Picture now a gravel road leading to a gravel mountain next to a gravel pit filled in with water seething with mosquitos and smelling of detritus. Why, you might ask, would someone who lives in the shadow of Sourdough mountain with American Martens as playmates and the soundtrack of a Swainson’s Thrush consider leaving to spend an afternoon in such a place? The answer to your question is glorious amphibians. Cold-blooded, metamorphosing, water-loving, skin-breathing amphibians. Seeking amphibians, I went to this place, and amphibians I found.
Just west of Newhalem on Highway 20, is a gravel road blocked by a gate which leads to the gravel pit. I know very little of the history of this place.

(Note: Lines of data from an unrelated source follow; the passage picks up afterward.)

Definition assign_variables (m : Transducer) (values : list Qc) : Transducer :=
  {| layers := layers m;
     time_reduction_factor := time_reduction_factor m;
     trainable_variables := values |}.

(** [self]: the attributes of a [TransducerTrainer].  [model] and
    [optimizer] exist only once [compile] has run. *)
Record Trainer : Type := {
  base : BaseAttributes;
  text_featurizer : TextFeaturizer;
  is_mixed_precision : bool;
  train_metrics : gmap string Mean;
  eval_metrics : gmap string Mean;
  model : option Transducer;
  optimizer : option (Optimizer KerasOptimizer)
}.

Definition with_train_metrics (v : gmap string Mean) (t : Trainer) : Trainer :=
  {| base := base t; text_featurizer := text_featurizer t;
     is_mixed_precision := is_mixed_precision t;
     train_metrics := v; eval_metrics := eval_metrics t;
     model := model t; optimizer := optimizer t |}.

Definition with_eval_metrics (v : gmap string Mean) (t : Trainer) : Trainer :=
  {| base := base t; text_featurizer := text_featurizer t;
     is_mixed_precision := is_mixed_precision t;
     train_metrics := train_metrics t; eval_metrics := v;
     model := model t; optimizer := optimizer t |}.

Definition with_model (v : option Transducer) (t : Trainer) : Trainer :=
  {| base := base t; text_featurizer := text_featurizer t;
     is_mixed_precision := is_mixed_precision t;
     train_metrics := train_metrics t; eval_metrics := eval_metrics t;
     model := v; optimizer := optimizer t |}.

Definition with_optimizer (v : option (Optimizer KerasOptimizer)) (t : Trainer) : Trainer :=
  {| base := base t; text_featurizer := text_featurizer t;
     is_mixed_precision := is_mixed_precision t;
     train_metrics := train_metrics t; eval_metrics := eval_metrics t;
     model := model t; optimizer := v |}.

(** A batch, as the data loader yields it:
    [(paths, features, input_length, labels, label_length, pred_inp)]. *)
Definition Batch : Type := (Tensor * Tensor * list Z * Tensor * Tensor * Tensor)%type.

Definition features_of (batch : Batch) : Tensor :=
  let '(_, features, _, _, _, _) := batch in features.
Definition input_length_of (batch : Batch) : list Z :=
  let '(_, _, input_length, _, _, _) := batch in input_length.
Definition labels_of (batch : Batch) : Tensor :=
  let '(_, _, _, labels, _, _) := batch in labels.
Definition label_length_of (batch : Batch) : Tensor :=
  let '(_, _, _, _, label_length, _) := batch in label_length.
Definition pred_inp_of (batch : Batch) : Tensor :=
  let '(_, _, _, _, _, pred_inp) := batch in pred_inp.

(** Which of the two metric dictionaries a call touches. *)
Inductive MetricSet : Type := TrainMetrics | EvalMetrics.

(** Every call that leaves the class, with its arguments. *)
Inductive Call : Type :=
| GradientTape_enter
| GradientTape_exit
| model_call_ (inputs : Tensor * Tensor) (training : bool)
| tape_watch_ (tensor : Tensor)
| rnnt_loss_ (logits labels label_length : Tensor) (logit_length : list Z) (blank : Z)
| compute_average_loss_ (per_example_loss : list Tracked) (global_batch_size : Z)
| get_scaled_loss_ (loss : Tracked)
| tape_gradient_ (target : Tracked) (sources : list Qc)
| get_unscaled_gradients_ (grads : list Qc)
| apply_gradients_ (grads_and_vars : list (Qc * Qc))
| update_state_ (metrics : MetricSet) (key : string) (values : list Qc)
| strategy_scope_enter (s : Strategy)
| strategy_scope_exit (s : Strategy)
| model_summary_ (line_length : Z)
| optimizers_get_ (identifier : OptimizerSpec)
| LossScaleOptimizer_ (opt : Optimizer KerasOptimizer) (loss_scale : string)
| create_checkpoint_manager_ (max_to_keep : Z) (model : Transducer)
    (optimizer : Optimizer KerasOptimizer)
| set_train_data_loader_ (train_dataset : Dataset)
| set_eval_data_loader_ (eval_dataset : option Dataset) (eval_train_ratio : Z)
| load_checkpoint_
| run_
| floordiv_ (a : list Z) (b : Z).

(** What running a method body on a trainer gives: how it ends (a value or
    an exception), the trainer it leaves behind, and the calls it made,
    oldest first.  What was changed before an exception stays changed. *)
Record Run (A : Type) : Type := {
  outcome : Result Exception A;
  after : Trainer;
  made : list Call
}.
Arguments outcome {A} _.
Arguments after {A} _.
Arguments made {A} _.

Definition M (A : Type) : Type := Trainer -> Run A.

Definition ret {A : Type} (a : A) : M A :=
  fun t => {| outcome := Ok a; after := t; made := [] |}.

Definition raise {A : Type} (e : Exception) : M A :=
  fun t => {| outcome := Raise e; after := t; made := [] |}.

Definition bind {A B : Type} (m : M A) (k : A -> M B) : M B :=
  fun t =>
    match m t with
    | {| outcome := Ok a; after := t'; made := cs |} =>
        match k a t' with
        | {| outcome := r; after := t''; made := cs' |} =>
            {| outcome := r; after := t''; made := cs ++ cs' |}
        end
    | {| outcome := Raise e; after := t'; made := cs |} =>
        {| outcome := Raise e; after := t'; made := cs |}
    end.

Definition gets {A : Type} (f : Trainer -> A) : M A := fun t => ret (f t) t.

All I know is that it has been passed down through the chain of North Cascades Institute graduate students and fellow amphibian enthusiasts as a good place to spend an evening with your favorite net, bucket, and guide book. So down the gravel road I went, net in hand, eating ruby-ripe Salmonberries and trying to catch butterflies along the way. After making a wrong turn, I bushwhacked to a clear, cobble substrate, icy-cold stream—an inflow to the gravel pit pond. I crossed the stream, put my numb toes back into my rubber boots, and was on my way to the pond.

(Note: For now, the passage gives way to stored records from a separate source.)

Lemma resolved_lookup_keep i file res st j s :
  length (uploadQuence st) = n ->
  uploadQuence st !! i = Some InFlight ->
  uploadQuence st !! j = Some s -> s <> InFlight -> s <> AwaitPrev ->
  uploadQuence (resolved0 i file res st) !! j = Some s.
Proof.
  intros Hlen Hi Hj H1 H2. rewrite resolved_tasks by done.
  assert (j <> i) by (intros ->; congruence).
  case_decide as Hw.
  - rewrite !list_lookup_insert_ne; [done|done|]. intros <-. congruence.
  - by rewrite list_lookup_insert_ne.
Qed.

Lemma resolved_lookup_self i file res st :
  length (uploadQuence st) = n ->
  uploadQuence st !! i = Some InFlight ->
  uploadQuence (resolved0 i file res st) !! i = Some Fulfilled.
Proof.
  intros Hlen Hi. rewrite resolved_tasks by done.
  assert (i < length (uploadQuence st)) by by eapply lookup_lt_Some.
  case_decide.
  - rewrite list_lookup_insert_ne by lia. by apply list_lookup_insert_eq.
  - by apply list_lookup_insert_eq.
Qed.

Lemma step_resolved i file res st :
  uploadQuence st !! i = Some InFlight ->
  files o !! i = Some file ->
  transfer up i = Resolves res ->
  step i st = join w o (resolved0 i file res st).
Proof.
  intros Hi Hf Ht. unfold Upload.step, resolved0. by rewrite Hi, Hf, Ht.
Qed.

Lemma step_rejected i file m st :
  uploadQuence st !! i = Some InFlight ->
  files o !! i = Some file ->
  transfer up i = Rejects m ->
  step i st =
  join_rejected o m
    (mkState (reject i m (uploadQuence st)) (successRes st) (failRes st) (returned st)
             (events st ++ [ETransferSettle i (Rejects m)])).
Proof.
  intros Hi Hf Ht. unfold Upload.step. by rewrite Hi, Hf, Ht.
Qed.

Lemma step_idle i st :
  uploadQuence st !! i <> Some InFlight -> step i st = st.
Proof.
  intros Hi. unfold Upload.step. destruct (uploadQuence st !! i) as [[]|]; done.
Qed.

Lemma inflight_not_all_fulfilled ts i :
  ts !! i = Some InFlight -> forallb is_fulfilled ts = false.
Proof.
  intros Hi. destruct (forallb is_fulfilled ts) eqn:Hall; [|done].
  rewrite forallb_fulfilled_lookup in Hall.
  rewrite Hall in Hi by by eapply lookup_lt_Some. done.
Qed.

(** *** Where [upload] itself stands *)

Lemma joinv_join st :
  returned st = None ->
  Forall (fun e => task_event e = true) (events st) ->
  (forall j m, uploadQuence st !! j <> Some (Rejected m)) ->
  joinI (join w o st).
Proof.
  intros Hr Hev Hrej. unfold join. rewrite Hr.
  destruct (forallb is_fulfilled (uploadQuence st)) eqn:Hall.
  - rewrite after_join_eq. split; simpl; [done|].
    intros r [= <-]. left. split_and!; [done|done|]. by exists (events st).
  - split; [done|]. intros r Hr'. congruence.
Qed.

Lemma sync_task_events index fs : Forall (fun e => task_event e = true) (sync index fs).
Proof.
  eapply Forall_impl; [apply sync_events_only|]. by intros [].
Qed.

Lemma joinv_start : joinI start.
Proof.
  rewrite start_eq. apply joinv_join; simpl.
  - done.
  - constructor; [done|apply sync_task_events].
  - intros j m [Hs _]%lookup_status0. unfold initial_status in Hs.
    by destruct (sequenced up j).
Qed.

Lemma joinv_step i st : coreI st -> joinI st -> joinI (step i st).
Proof.
  intros Hc [Hwait Hjoined].
  destruct (decide (uploadQuence st !! i = Some InFlight)) as [Hi|Hi];
    [|by rewrite step_idle].
  pose proof (core_len _ _ _ _ _ Hc) as Hlen.
  assert (is_Some (files o !! i)) as [file Hfile].
  { apply lookup_lt_is_Some. rewrite <- Hlen. by eapply lookup_lt_Some. }
  pose proof (inflight_not_all_fulfilled _ _ Hi) as Hnot.
  destruct (transfer up i) as [res|m] eqn:Htr.
  - rewrite (step_resolved i file res) by done.
    destruct (resolved_events i file res st) as (delta & Hev & Hdelta & _).
    destruct (returned st) as [r|] eqn:Hr.
    + unfold join. rewrite resolved_returned, Hr.
      split; [rewrite resolved_returned, Hr; done|].
      rewrite resolved_returned, Hr. intros r' [= <-].
      destruct (Hjoined r eq_refl) as [(Hall & _)|(-> & j & m & pre & post & Hj & Hevst & Hpre & Hpost)];
        [congruence|].
      right. split; [done|]. exists j, m, pre, (post ++ delta). split_and!.
      * by apply resolved_lookup_keep.
      * rewrite Hev, Hevst. by list_norm.
      * done.
      * by apply Forall_app.
    + destruct (Hwait eq_refl) as (_ & Hevs & Hrej).
      apply joinv_join.
      * by rewrite resolved_returned.
      * rewrite Hev. by apply Forall_app.
      * intros j m Hj. apply resolved_lookup in Hj; [|done|done].
        destruct Hj as [[_ ?]|[(_ & ? & _)|(_ & Hj & _)]]; [done|done|].
        by eapply Hrej.
  - rewrite (step_rejected i file m) by done.
    assert (i < length (uploadQuence st)) as Hlt by by eapply lookup_lt_Some.
    unfold join_rejected. simpl. destruct (returned st) as [r|] eqn:Hr.
    + split; simpl; [done|]. intros r' [= <-].
      destruct (Hjoined r eq_refl) as [(Hall & _)|(-> & j & m' & pre & post & Hj & Hevst & Hpre & Hpost)];
        [congruence|].
      right. split; [done|].
      exists j, m', pre, (post ++ [ETransferSettle i (Rejects m)]). split_and!.
      * apply reject_lookup_keep; [done| |done|done]. intros ->. congruence.
      * rewrite Hevst. by list_norm.
      * done.
      * apply Forall_app. split; [done|by repeat constructor].
    + destruct (Hwait eq_refl) as (_ & Hevs & Hrej).
      rewrite catch_block_eq. split; simpl; [done|]. intros r' [= <-]. right.
      split; [done|].
      exists i, m, (events st ++ [ETransferSettle i (Rejects m)]), []. split_and!.
      * by apply reject_lookup_self.
      * by rewrite app_nil_r.
      * apply Forall_app. split; [done|by repeat constructor].
      * done.
Qed.

Lemma joinv_run schedule : joinI (run schedule start).
Proof.
  induction schedule as [|i schedule IH] using rev_ind.
  - apply joinv_start.
  - rewrite run_snoc. apply joinv_step; [apply core_run|done].
Qed.


(** *** Adapters that never reject *)

Lemma structured_resolves j :
  structured o up = true -> j < n -> exists res, transfer up j = Resolves res.
Proof.
  unfold structured. rewrite forallb_forall. intros H Hj.
  specialize (H j). rewrite <- list_elem_of_In, elem_of_seq in H.
  destruct (transfer up j); [eauto|]. discriminate H. lia.
Qed.

Lemma join_tasks st : uploadQuence (join w o st) = uploadQuence st.
Proof.
  unfold join. destruct (returned st); [done|].
  destruct (forallb _ _); [|done]. by rewrite after_join_eq.
Qed.

Lemma join_results st :
  successRes (join w o st) = successRes st /\ failRes (join w o st) = failRes st.
Proof.
  unfold join. destruct (returned st); [done|].
  destruct (forallb _ _); [|done]. by rewrite after_join_eq.
Qed.

Lemma sinv_start : sinv start.
Proof.
  rewrite start_eq. split; rewrite join_tasks; simpl.
  - intros j m [Hs _]%lookup_status0. unfold initial_status in Hs.
    by destruct (sequenced up j).
  - intros [Hs _]%lookup_status0. unfold initial_status, sequenced in Hs.
    simpl in Hs. by rewrite andb_false_r in Hs.
  - intros j [_ Hj]%lookup_status0.
    assert (is_Some ((status0 <$> seq 0 n) !! j)) as [s Hs].
    { apply lookup_lt_is_Some. rewrite length_fmap, length_seq. lia. }
    rewrite Hs. apply lookup_status0 in Hs as [-> _]. unfold initial_status.
    destruct (sequenced up j); auto.
Qed.

Lemma sinv_step i st :
  structured o up = true -> coreI st -> sinv st -> sinv (step i st).
Proof.
  intros Hstr Hc [Hrej Hhead Hchain].
  destruct (decide (uploadQuence st !! i = Some InFlight)) as [Hi|Hi];
    [|by rewrite step_idle].
  pose proof (core_len _ _ _ _ _ Hc) as Hlen.
  assert (i < n) as Hlt by (rewrite <- Hlen; by eapply lookup_lt_Some).
  assert (is_Some (files o !! i)) as [file Hfile] by by apply lookup_lt_is_Some.
  destruct (structured_resolves i Hstr Hlt) as [res Htr].
  rewrite (step_resolved i file res) by done.
  split; rewrite join_tasks.
  - intros j m Hj. apply resolved_lookup in Hj; [|done|done].
    destruct Hj as [[_ ?]|[(_ & ? & _)|(_ & Hj & _)]]; [done|done|].
    by eapply Hrej.
  - intros Hj. apply resolved_lookup in Hj; [|done|done].
    destruct Hj as [[_ ?]|[(? & _)|(_ & Hj & _)]]; done.
  - intros j Hj. apply resolved_lookup in Hj; [|done|done].
    destruct Hj as [[_ ?]|[(_ & ? & _)|(Hne & Hj & Hw)]]; [done|done|].
    destruct (decide (j = i)) as [->|Hji]; [by specialize (Hw Hj)|].
    rewrite resolved_tasks by done. case_decide as Hwoke.
    + destruct (decide (j = S i)) as [->|Hjs].
      * left. rewrite list_lookup_insert_eq; [done|].
        rewrite length_insert. by eapply lookup_lt_Some.
      * rewrite !list_lookup_insert_ne by done. auto.
    + rewrite list_lookup_insert_ne by done. auto.
Qed.

Lemma sinv_run schedule : structured o up = true -> sinv (run schedule start).
Proof.
  intros Hstr. induction schedule as [|i schedule IH] using rev_ind.
  - apply sinv_start.
  - rewrite run_snoc. apply sinv_step; [done|apply core_run|done].
Qed.

Lemma quiescent_lookup st :
  quiescent st = true <-> forall j, uploadQuence st !! j <> Some InFlight.
Proof.
  unfold quiescent. rewrite forallb_forall. split.
  - intros H j Hj. apply list_elem_of_lookup_2, list_elem_of_In, H in Hj. done.
  - intros H t Ht. apply list_elem_of_In, list_elem_of_lookup in Ht as [j Hj].
    destruct t; try done. by apply H in Hj.
Qed.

Descending a sparsely vegetated pile of large gravel, perhaps 20 feet tall, I made my way to the pond and started peering into its edges. Small black dots with tails wiggled about and a few wiggled right into my net and then right into a bucket. Next came the task of identification which can involve waiting for a tiny skittish creature to poop so that you can observe which direction the vent faces. I confirmed that these were Western Toad tadpoles (they were charcoal with a translucent dorsal fin and the vent opened straight back). This was not surprising given a report from a former grad student that he had been to this pond when thousands of tiny Western Toadlets were emerging en masse.

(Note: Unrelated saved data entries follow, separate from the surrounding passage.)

(** X17. When every record of the target month has a dayOfWeek from 0 to 6
    and a stay of a whole number of seconds,
    analyzeDayOfWeek returns an entry for each of the seven days and for no
    other key.  The entry of a day carries its Japanese name; its
    totalSessions is the number of records of the month on that day of the
    week, uniqueUsers the number of their distinct users, totalHours the
    sum of their stays in hours rounded to one decimal place (a number of
    tenths at most half a tenth away from that sum), daysAnalyzed the
    number of distinct (UTC) dates among them.  Over the seven days the
    totalSessions add up to the number of records of the month. *)
Theorem weekday_totals (records : list Visit.t) (targetMonth : string) :
  let monthRecords := monthRecordsOf records targetMonth in
  Forall (λ r, isWeekday (Visit.dayOfWeek r)) monthRecords →
  Forall (λ r, wholeSeconds (Visit.stayTime r)) monthRecords →
  ∃ result,
    analyzeDayOfWeek records targetMonth = Some result
    ∧ (∀ day, is_Some (result !! day) ↔ isWeekday day)
    ∧ (∀ day average,
         result !! day = Some average →
         WeekdayAverage.dayName average = getDayName day
         ∧ is_Some (WeekdayAverage.dayName average)
         ∧ WeekdayAverage.totalSessions average
           = Z.of_nat (length (onWeekday day monthRecords))
         ∧ WeekdayAverage.uniqueUsers average
           = Z.of_nat (size (list_to_set (Visit.userId <$> onWeekday day monthRecords)
                             : gset string))
         ∧ 0 ≤ WeekdayAverage.uniqueUsers average ≤ WeekdayAverage.totalSessions average
         ∧ roundedToTenth (sumList visitHours (onWeekday day monthRecords))
             (WeekdayAverage.totalHours average)
         ∧ WeekdayAverage.daysAnalyzed average
           = Z.of_nat (size (list_to_set (dateKeyOf <$> onWeekday day monthRecords)
                             : gset string)))
    ∧ sumWeek (λ day, from_option WeekdayAverage.totalSessions 0 (result !! day))
      = Z.of_nat (length monthRecords).
Proof.
  intros monthRecords Hall _.
  destruct (proj2 (analyzeDayOfWeek_is_Some records targetMonth) Hall) as [result Hresult].
  exists result. split; [done|].
  pose proof (λ day, analyzeDayOfWeek_entries records targetMonth result day Hresult)
    as Hentries.
  fold monthRecords in Hentries.
  split; [|split].
  - intros day. specialize (Hentries day). destruct (decide (isWeekday day)) as [Hd|Hd].
    + destruct Hentries as (s & -> & _). split; [done|by eexists].
    + rewrite Hentries. split; [by intros [? ?]|done].
  - intros day average Hday. specialize (Hentries day).
    destruct (decide (isWeekday day)) as [Hd|Hd]; [|by rewrite Hentries in Hday].
    destruct Hentries as (s & Hs & Hsessions & Husers & Hhours & Hdates).
    rewrite Hs in Hday. injection Hday as <-. unfold weekdayAverage. simpl.
    rewrite Hsessions, Husers, Hhours, Hdates.
    pose proof (size_list_to_set_le (Visit.userId <$> onWeekday day monthRecords)) as Hle.
    rewrite length_fmap in Hle.
    split; [done|]. split; [by apply getDayName_weekday|]. split; [done|].
    split; [done|]. split; [lia|]. split; [apply round1_roundedToTenth|done].
  - by apply analyzeDayOfWeek_sumWeek.
Qed.

(** Two visits on a Friday and one on a Saturday of March 2024, and one
    visit of April. *)
Lemma weekday_totals_witness :
  let records :=
    [Visit.mk 1711722822000 (Qc_of_Z 90) "A" "2024-03" 23 5 other;
     Visit.mk 1711678000000 (Qc_of_Z 45) "B" "2024-03" 11 5 morning;
     Visit.mk 1711760000000 (Qc_of_Z 30) "A" "2024-03" 9 6 morning;
     Visit.mk 1712000000000 (Qc_of_Z 30) "A" "2024-04" 4 2 other] in
  let monthRecords := monthRecordsOf records "2024-03" in
  ∃ result,
    analyzeDayOfWeek records "2024-03" = Some result
    ∧ (∀ day, is_Some (result !! day) ↔ isWeekday day)
    ∧ (∀ day average,
         result !! day = Some average →
         WeekdayAverage.dayName average = getDayName day
         ∧ is_Some (WeekdayAverage.dayName average)
         ∧ WeekdayAverage.totalSessions average
           = Z.of_nat (length (onWeekday day monthRecords))
         ∧ WeekdayAverage.uniqueUsers average
           = Z.of_nat (size (list_to_set (Visit.userId <$> onWeekday day monthRecords)
                             : gset string))
         ∧ 0 ≤ WeekdayAverage.uniqueUsers average ≤ WeekdayAverage.totalSessions average
         ∧ roundedToTenth (sumList visitHours (onWeekday day monthRecords))
             (WeekdayAverage.totalHours average)
         ∧ WeekdayAverage.daysAnalyzed average
           = Z.of_nat (size (list_to_set (dateKeyOf <$> onWeekday day monthRecords)
                             : gset string)))
    ∧ sumWeek (λ day, from_option WeekdayAverage.totalSessions 0 (result !! day))
      = Z.of_nat (length monthRecords).
Proof.
  intros records.
  apply (weekday_totals records "2024-03").
  - unfold isWeekday. vm_compute. repeat constructor; discriminate.
  - vm_compute. repeat constructor.
    + exists 5400. by apply Qc_is_canon.
    + exists 2700. by apply Qc_is_canon.
    + exists 1800. by apply Qc_is_canon.
Defined.

Lemma round1_div_ge_1 (n d : Z) :
  1 ≤ d → d ≤ n → (Qc_of_Z 1 <= round1 (Qc_of_Z n / Qc_of_Z d))%Qc.
Proof.
  intros Hd Hn. rewrite <- (round1_Qc_of_Z 1) at 1. apply round1_mono.
  rewrite <- (Qc_of_Z_div_exact 1 d) by lia. apply Qc_div_le_mono; [lia|].
  apply (proj1 (Z2Qc_inj_le _ _)). lia.
Qed.

Lemma size_list_to_set_fmap {A : Type} (f : A → string) (l : list A) :
  (size (list_to_set (f <$> l) : gset string) ≤ length l)%nat
  ∧ (size (list_to_set (f <$> l) : gset string) = 0%nat ↔ l = []).
Proof.
  pose proof (size_list_to_set_le (f <$> l)) as Hle. rewrite length_fmap in Hle.
  split; [done|]. destruct l as [|x l]; [done|].
  pose proof (size_list_to_set_pos (f x) (f <$> l)) as Hpos.
  change (f <$> x :: l) with (f x :: (f <$> l)). split; [lia|done].
Qed.

(** X18. When every record of the target month has a dayOfWeek from 0 to 6
    and a stay of a whole number of seconds: in an entry of the result of
    analyzeDayOfWeek, daysAnalyzed is at
    most totalSessions and is 0 only when totalSessions is; averageOccupancy
    is totalSessions divided by daysAnalyzed rounded to one decimal place,
    between 1 and totalSessions, when the day of the week has a session, and
    0 when it has none; averageSessionLength is the hours of the day's
    sessions divided by totalSessions, rounded to one decimal place (a number
    of tenths at most half a tenth away from the quotient), or 0 without a
    session. *)
Theorem weekday_average_occupancy (records : list Visit.t) (targetMonth : string) :
  let monthRecords := monthRecordsOf records targetMonth in
  Forall (λ r, isWeekday (Visit.dayOfWeek r)) monthRecords →
  Forall (λ r, wholeSeconds (Visit.stayTime r)) monthRecords →
  ∃ result,
    analyzeDayOfWeek records targetMonth = Some result
    ∧ ∀ day average,
        result !! day = Some average →
        let sessions := WeekdayAverage.totalSessions average in
        let days := WeekdayAverage.daysAnalyzed average in
        0 ≤ days ≤ sessions
        ∧ (days = 0 ↔ sessions = 0)
        ∧ WeekdayAverage.averageOccupancy average
          = (if sessions >? 0 then round1 (Qc_of_Z sessions / Qc_of_Z days) else Qc_of_Z 0)
        ∧ (0 < sessions →
           (Qc_of_Z 1 <= WeekdayAverage.averageOccupancy average)%Qc
           ∧ (WeekdayAverage.averageOccupancy average <= Qc_of_Z sessions)%Qc)
        ∧ (0 < sessions →
           roundedToTenth
             (sumList visitHours (onWeekday day monthRecords) / Qc_of_Z sessions)
             (WeekdayAverage.averageSessionLength average))
        ∧ (sessions = 0 → WeekdayAverage.averageSessionLength average = Qc_of_Z 0).
Proof.
  intros monthRecords Hall _.
  destruct (proj2 (analyzeDayOfWeek_is_Some records targetMonth) Hall) as [result Hresult].
  exists result. split; [done|]. intros day average Hday.
  pose proof (analyzeDayOfWeek_entries records targetMonth result day Hresult) as Hentry.
  fold monthRecords in Hentry.
  destruct (decide (isWeekday day)) as [Hd|Hd]; [|by rewrite Hentry in Hday].
  destruct Hentry as (s & Hs & Hsessions & _ & Hhours & Hdates).
  rewrite Hs in Hday. injection Hday as <-. unfold weekdayAverage. simpl.
  rewrite Hsessions, Hhours, Hdates.
  destruct (size_list_to_set_fmap dateKeyOf (onWeekday day monthRecords)) as [Hle Hzero].
  set (days := size (list_to_set (dateKeyOf <$> onWeekday day monthRecords) : gset string)) in *.
  set (sessions := length (onWeekday day monthRecords)) in *.
  assert (Hsame : days = 0%nat ↔ sessions = 0%nat).
  { rewrite Hzero. subst sessions. by destruct (onWeekday day monthRecords). }
  split; [lia|]. split; [lia|].
  destruct (Z.gtb_spec (Z.of_nat days) 0) as [Hdays|Hdays];
    destruct (Z.gtb_spec (Z.of_nat sessions) 0) as [Hpos|Hnone]; try lia.
  - split; [done|]. split; [|split].
    + intros _. split.
      * apply round1_div_ge_1; lia.
      * apply round1_div_bounds; lia.
    + intros _. apply round1_roundedToTenth.
    + lia.
  - split; [done|]. split; [lia|]. split; [lia|done].
Qed.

A little ways off I saw a marshy reedy area, with some muddy spots that salamander larvae might enjoy, so I began to scramble across the gravel mountain to reach my destination. On the way, I was diverted by non-amphibians. The sunny gravel pile was teeming with garter snakes. Snakes are reptiles, distinguished from amphibians by their scaly skin, lack of metamorphosis, and amniotic eggs. These were common garter snakes and as I approached, they would slither into the maze of gravel and be gone. One big snake let me get close, though, and posed for several photos before I scooped it up and held it for a few minutes.
I did not find any salamander larvae in the reeds, but I did find a little fish in an outflow stream. I also found an amphibian egg mass. It was attached to some vegetation in a shady spot at the edge of the pond. Dispersed widely within the mass were about 20 tiny tadpoles that looked close to hatching. They were green and had an attached yellow yolk sack. At first I thought they might be Long-Toed Salamanders. Later, I was looking at pictures of late-stage Pacific Treefrog eggs which were identical to the ones I found. I also heard a Pacific Treefrog in the reeds.
Covered in mosquito bites I smooshed back through the muddy reeds and scrambled again through the garter snake kingdom. This time I managed to catch a tiny garter snake who wriggled enthusiastically in my hands before slithering away into the stones. I walked along the gravel road, eating salmon berries and looking for birds. Then I got in my car to drive back to the paradise that is my home at the North Cascades Institute Environmental Learning Center, having spent a magical day in the most unlikely of places. It was a reminder that nature magic is not confined to pristine mountain peaks and old-growth forests. It can be found in roadside trenches, deserted quarries, backyard puddles, and overgrown lots. It was a reminder that, although I soon will leave this magical place I have called home for nearly a year, my exploration of magical places has only begun.
Lindsay Walker is a graduate student in North Cascades Institute and Western Washington University’s M.Ed. program. She is currently leading Youth Leadership Adventures trips with North Cascades Institute, as well as doing community and stewardship work with North Cascases Institute partner groups such as the Kulshan Creek program. As part of her coursework, Lindsay is doing a natural history project on conservation issues involving local amphibians.